The researchers developed a gene delivery system with a peptide called penetratin, which has shown good permeability in the eye, and a synthetic polymer called poly(amidoamine) that has previously been used in drug delivery. Testing on rats showed that the complex, when applied as an eye drop, rapidly moved from the eye's surface to its rear inner lining.

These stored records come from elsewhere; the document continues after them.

Definition leave_count (m : gmap string Z) (key : string) : gmap string Z :=
  if count m key <=? 1 then delete key m else <[key := int64 (count m key - 1)]> m.

Definition limiter_release (tenantID class : string) (l : requestLimiter) : requestLimiter :=
  l <| rl_inFlight := if 0 <? rl_inFlight l then int64 (rl_inFlight l - 1) else rl_inFlight l |>
    <| rl_byTenant := if tenantID =s "" then rl_byTenant l else leave_count (rl_byTenant l) tenantID |>
    <| rl_byClass := leave_count (rl_byClass l) class |>.

(** ** What a gateway does *)

(** A request that enters, the end of the i-th request that entered, or the drain. *)
Inductive event := Enter (op : Operation) | Leave (i : nat) | Drain.

(** The controller and, by the order in which they entered, whether each counted
    request is still under way; the release function runs once. *)
Record gateway := mkGateway { gw_drain : GatewayDrainController; gw_writes : list bool }.
#[export] Instance eta_gateway : RecordEta gateway := fun r => mkGateway (gw_drain r) (gw_writes r).

Definition happen (g : gateway) (e : event) : gateway :=
  match e with
  | Enter op =>
      match Admit op (gw_drain g) with
      | (Counted, d) => mkGateway d (gw_writes g ++ [true])%list
      | (_, d) => mkGateway d (gw_writes g ++ [false])%list
      end
  | Leave i =>
      match gw_writes g !! i with
      | Some true => mkGateway (finishWrite (gw_drain g)) (<[i := false]> (gw_writes g))
      | _ => g
      end
  | Drain => mkGateway (StartDrain (gw_drain g)) (gw_writes g)
  end.
Definition happens (events : list event) (g : gateway) : gateway := foldl happen g events.

(** The requests that change state and are under way. *)
Definition under_way (g : gateway) : Z := Z.of_nat (length (filter (fun b => b = true) (gw_writes g))).

(** *** The invariant *)

Definition drain_inv (g : gateway) : Prop :=
  dc_inFlightWrites (gw_drain g) = under_way g /\
  (dc_state (gw_drain g) = GatewayDrainDrained <-> dc_closed (gw_drain g) = 1%nat) /\
  (dc_closed (gw_drain g) <= 1)%nat /\
  (dc_state (gw_drain g) = GatewayDrainDrained -> under_way g = 0) /\
  (dc_state (gw_drain g) = GatewayDrainDraining -> under_way g <> 0).

(** Fewer requests enter than an [int] counts. *)
Definition countable (g : gateway) : Prop := Z.of_nat (length (gw_writes g)) < 2 ^ 63 - 1.

Lemma under_way_bounds g : 0 <= under_way g <= Z.of_nat (length (gw_writes g)).
Proof. unfold under_way. pose proof (length_filter (fun b => b = true) (gw_writes g)). lia. Qed.

Lemma under_way_enter d g b : under_way (mkGateway d (gw_writes g ++ [b])%list) = under_way g + (if b : bool then 1 else 0).
Proof. unfold under_way. cbn [gw_writes]. rewrite filter_app, length_app, Nat2Z.inj_add. by destruct b. Qed.

Lemma under_way_leave d g i : gw_writes g !! i = Some true -> under_way (mkGateway d (<[i := false]> (gw_writes g))) = under_way g - 1.
Proof.
  unfold under_way. cbn [gw_writes]. generalize (gw_writes g) as l. intros l. revert i.
  induction l as [|b l IH]; intros [|i] Hi; [done | done | |].
  - cbn in Hi. simplify_eq. change (<[0%nat := false]> (true :: l)) with (false :: l).
    rewrite filter_cons_False, filter_cons_True by done. cbn [length]. lia.
  - specialize (IH i Hi). change (<[S i := false]> (b :: l)) with (b :: <[i := false]> l). rewrite !filter_cons. destruct (decide (b = true)); cbn [length]; lia.
Qed.

Lemma drained_when_idle_inv d w :
  dc_inFlightWrites d = under_way (mkGateway d w) -> dc_state d <> GatewayDrainActive -> (dc_closed d <= 1)%nat ->
  (dc_state d = GatewayDrainDrained <-> dc_closed d = 1%nat) ->
  (dc_state d = GatewayDrainDrained -> under_way (mkGateway d w) = 0) ->
  drain_inv (mkGateway (drained_when_idle d) w).
Proof.
  change (under_way (mkGateway d w)) with (under_way (mkGateway (drained_when_idle d) w)).
  intros Hn Ha Hc Hiff Hz. unfold drain_inv. cbn [gw_drain]. set (u := under_way _) in *. clearbody u.
  unfold drained_when_idle, markDrainedLocked. destruct (dc_state d) eqn:Hst; [done| |].
  - assert (dc_closed d = 0%nat) as Hc0.
    { assert (dc_closed d <> 1%nat) by (intros ?%Hiff; discriminate). lia. }
    rewrite Hn. replace (bool_decide (GatewayDrainDraining = GatewayDrainDraining)) with true by done. cbn [andb].
    destruct (Z.eqb_spec u 0) as [->|Hne]; field_simpl; rewrite ?Hst, ?Hc0, ?Hn; split_and!; try done;
      try (split; intros; discriminate || lia); lia.
  - replace (bool_decide (GatewayDrainDrained = GatewayDrainDraining)) with false by done. cbn [andb].
    rewrite Hst, Hn. split_and!; auto; done.
Qed.

Lemma happen_inv g e : countable g -> drain_inv g -> drain_inv (happen g e).
Proof.
  intros Hcount (Hn & Hiff & Hc & Hz & Hd). pose proof (under_way_bounds g) as Hb. unfold countable in Hcount.
  destruct e as [op|i|]; cbn [happen].
  - unfold Admit. destruct (isGatewayDrainWriteOperation op); cbn [negb]; [|unfold drain_inv; rewrite under_way_enter; cbn [gw_drain]; rewrite Z.add_0_r; by split_and!].
    destruct (bool_decide_reflect (dc_state (gw_drain g) = GatewayDrainActive)) as [Ha|Ha]; cbn [negb];
      unfold drain_inv; rewrite under_way_enter; cbn [gw_drain]; [|rewrite Z.add_0_r; by split_and!].
    field_simpl. rewrite Hn, int64_id by lia. rewrite Ha in *. split_and!; [done | done | done | done | done].
  - destruct (gw_writes g !! i) as [[]|] eqn:Hi; [|by split_and!..]. unfold finishWrite.
    assert (0 < under_way g) as Hpos by (pose proof (under_way_leave (gw_drain g) g i Hi); pose proof (under_way_bounds (mkGateway (gw_drain g) (<[i:=false]> (gw_writes g)))); lia).
    rewrite Hn. destruct (Z.ltb_spec 0 (under_way g)); [|lia]. rewrite int64_id by lia.
    set (d := (gw_drain g) <| dc_inFlightWrites := under_way g - 1 |>).
    assert (dc_state d = dc_state (gw_drain g) /\ dc_closed d = dc_closed (gw_drain g) /\ dc_inFlightWrites d = under_way g - 1) as (E1 & E2 & E3) by done.
    destruct (decide (dc_state (gw_drain g) = GatewayDrainActive)) as [Ha|Ha].
    + unfold drained_when_idle. rewrite E1, Ha. replace (bool_decide (GatewayDrainActive = GatewayDrainDraining)) with false by done.
      unfold drain_inv. cbn [gw_drain andb]. rewrite (under_way_leave _ g i Hi), E1, E2, E3. rewrite Ha in *. by split_and!.
    + apply drained_when_idle_inv; rewrite ?(under_way_leave _ g i Hi), ?E1, ?E2, ?E3; try done. intros Hdr. specialize (Hz Hdr). lia.
  - unfold StartDrain. destruct (bool_decide_reflect (dc_state (gw_drain g) = GatewayDrainActive)) as [Ha|Ha].
    + apply drained_when_idle_inv; field_simpl; try done. rewrite Ha in Hiff. split; [discriminate|]. intros Hone. by apply Hiff in Hone.
    + apply drained_when_idle_inv; done.
Qed.

(** ** A reservation that was made fits, and releasing it restores the budget *)

Lemma budget_fits size known b reserved b' :
  0 <= db_bytes b -> 0 <= size < 2 ^ 64 -> 0 <= db_unknownBytes b < 2 ^ 64 -> 0 <= db_requests b < 2 ^ 63 - 1 -> 0 < db_maxBytes b < 2 ^ 64 ->
  db_bytes b <= db_maxBytes b -> budget_tryAcquire size known b = (inl reserved, b') ->
  db_bytes b' = db_bytes b + reserved /\ db_bytes b' <= db_maxBytes b /\ budget_release reserved b' = b.
Proof.
  intros Hb Hs Hu Hr Hm Hle. unfold budget_tryAcquire. set (res := if known then size else _).
  assert (0 <= res < 2 ^ 64) as Hres by (by destruct known). clearbody res.
  destruct (negb known && _ && _); [done|]. destruct (_ && _); [done|]. destruct (Z.ltb_spec 0 (db_maxBytes b)); [|lia]. cbn [andb].
  destruct (Z.ltb_spec (db_maxBytes b) res) as [|H1]; [done|]. cbn [orb].
  destruct (Z.ltb_spec (uint64 (db_bytes b + res)) (db_bytes b)) as [|H2]; [done|]. cbn [orb].
  destruct (Z.ltb_spec (db_maxBytes b) (uint64 (db_bytes b + res))) as [|H3]; [done|]. intros ?; simplify_eq.
  assert (uint64 (db_bytes b + reserved) = db_bytes b + reserved) as E.
  { unfold uint64 in *. destruct (Z.lt_ge_cases (db_bytes b + reserved) (2 ^ 64)); [by apply Z.mod_small; lia|].
    assert ((db_bytes b + reserved) mod 2 ^ 64 = db_bytes b + reserved - 2 ^ 64); [|lia].
    symmetry. apply (Z.mod_unique_pos _ _ 1); lia. }
  field_simpl. rewrite E in *. split_and!; [done | done|]. unfold budget_release. rewrite !int64_id by lia. field_simpl.
  destruct (Z.ltb_spec 0 (db_requests b + 1)); [|lia]. field_simpl. rewrite int64_id by lia.
  destruct (Z.ltb_spec (db_bytes b + reserved) reserved); [lia|].
  replace (db_bytes b + reserved - reserved) with (db_bytes b) by lia.
  replace (db_requests b + 1 - 1) with (db_requests b) by lia. by destruct b.
Qed.

(** ** Every request that may change state is counted *)

(** The methods S3 defines as safe lead to operations that are not counted, the others
    to operations that are, unless they are not supported. *)
Definition method_agrees (method : string) (op : Operation) : bool :=
  if existsb (String.eqb method) ["PUT"; "POST"; "DELETE"]
  then isGatewayDrainWriteOperation op || bool_decide (op = OperationUnsupported)
  else negb (isGatewayDrainWriteOperation op).

Definition test_agrees (method : string) (test : option Operation) : Prop :=
  match test with Some op => method_agrees method op = true | None => True end.

Lemma first_of_agrees method tests otherwise :
  Forall (test_agrees method) tests -> method_agrees method otherwise = true -> method_agrees method (first_of tests otherwise) = true.
Proof. induction 1 as [|[op|] tests Ht _ IH]; cbn [first_of]; auto. Qed.

Lemma by_method_agrees cases method :
  forallb (fun kv => method_agrees kv.1 kv.2) cases = true -> test_agrees method (by_method cases method).
Proof.
  intros Hall. unfold by_method. destruct (find _ cases) as [[m op]|] eqn:Hf; [|exact I]. cbn.
  apply find_some in Hf as [Hin Hm]. cbn in Hm. apply String.eqb_eq in Hm as ->. rewrite forallb_forall in Hall. apply (Hall _ Hin).
Qed.

Lemma on_subresource_agrees sub hasKey name allowed ofKey cases method :
  forallb (fun kv => method_agrees kv.1 kv.2) cases = true ->
  test_agrees method (on_subresource sub hasKey name allowed ofKey cases method).
Proof. intros Hall. unfold on_subresource. destruct (_ && _ && _); [by apply by_method_agrees | exact I]. Qed.

Lemma guarded_agrees method (a c : bool) m op test :
  method_agrees m op = true -> test_agrees method test -> test_agrees method (if a && (method =s m) && c then Some op else test).
Proof. intros Hop Ht. destruct a; [|done]. destruct (String.eqb_spec method m) as [->|]; [|done]. by destruct c. Qed.

Lemma classify_upload_agrees sub hasKey method : test_agrees method (classify_upload sub hasKey method).
Proof.
  unfold classify_upload. destruct (has sub "uploadId" && hasKey); [|exact I]. cbv zeta. by repeat apply guarded_agrees.
Qed.

Lemma unsupported_agrees method : method_agrees method OperationUnsupported = true.
Proof. unfold method_agrees. by destruct (existsb _ _). Qed.

Lemma by_method_default_agrees cases method :
  forallb (fun kv => method_agrees kv.1 kv.2) cases = true ->
  method_agrees method (default OperationUnsupported (by_method cases method)) = true.
Proof.
  intros Hall. pose proof (by_method_agrees cases method Hall) as Ht. destruct (by_method cases method); [exact Ht | apply unsupported_agrees].
Qed.

Lemma classify_agrees bucket sub hasKey method copySource : method_agrees method (classify bucket sub hasKey method copySource) = true.
Proof.
  unfold classify. destruct (bucket =s "").
  { destruct (String.eqb_spec method "GET") as [->|]; cbn [andb]; [|apply unsupported_agrees].
    destruct (_ && _); [done | apply unsupported_agrees]. }
  apply first_of_agrees.
  - repeat (apply Forall_cons; split); [..|apply Forall_nil; exact I];
      try (apply on_subresource_agrees; by vm_compute); [|apply classify_upload_agrees].
    destruct (_ =s "2"); [apply on_subresource_agrees; by vm_compute | exact I].
  - unfold classify_plain. destruct hasKey.
    + destruct (negb _); [apply unsupported_agrees|].
      destruct (String.eqb_spec method "PUT") as [->|]; [repeat case_match; done|]. apply by_method_default_agrees. by vm_compute.
    + destruct (negb _); [apply unsupported_agrees|]. apply by_method_default_agrees. by vm_compute.
Qed.

(** ** Draining ends *)

Lemma happens_app l1 l2 g : happens (l1 ++ l2)%list g = happens l2 (happens l1 g).
Proof. apply foldl_app. Qed.

Lemma happen_length g e : (length (gw_writes (happen g e)) <= S (length (gw_writes g)))%nat.
Proof.
  destruct e as [op|i|]; cbn [happen]; [|case_match; [case_match|]; cbn [gw_writes]; rewrite ?length_insert; lia | cbn; lia].
  destruct (Admit op _) as [[] d]; cbn [gw_writes]; rewrite length_app; cbn; lia.
Qed.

It remained in the retina for more than eight hours — enough time for a model gene to be expressed. The findings demonstrate the method's potential for delivering gene therapy to treat several eye diseases, the researchers say.
The authors acknowledge funding from the National Natural Science Foundation of China.
The American Chemical Society is a nonprofit organization chartered by the U.S. Congress. With nearly 157,000 members, ACS is the world's largest scientific society and a global leader in providing access to chemistry-related research through its multiple databases, peer-reviewed journals and scientific conferences. Its main offices are in Washington, D.C., and Columbus, Ohio.
To automatically receive news releases from the American Chemical Society, contact [email protected]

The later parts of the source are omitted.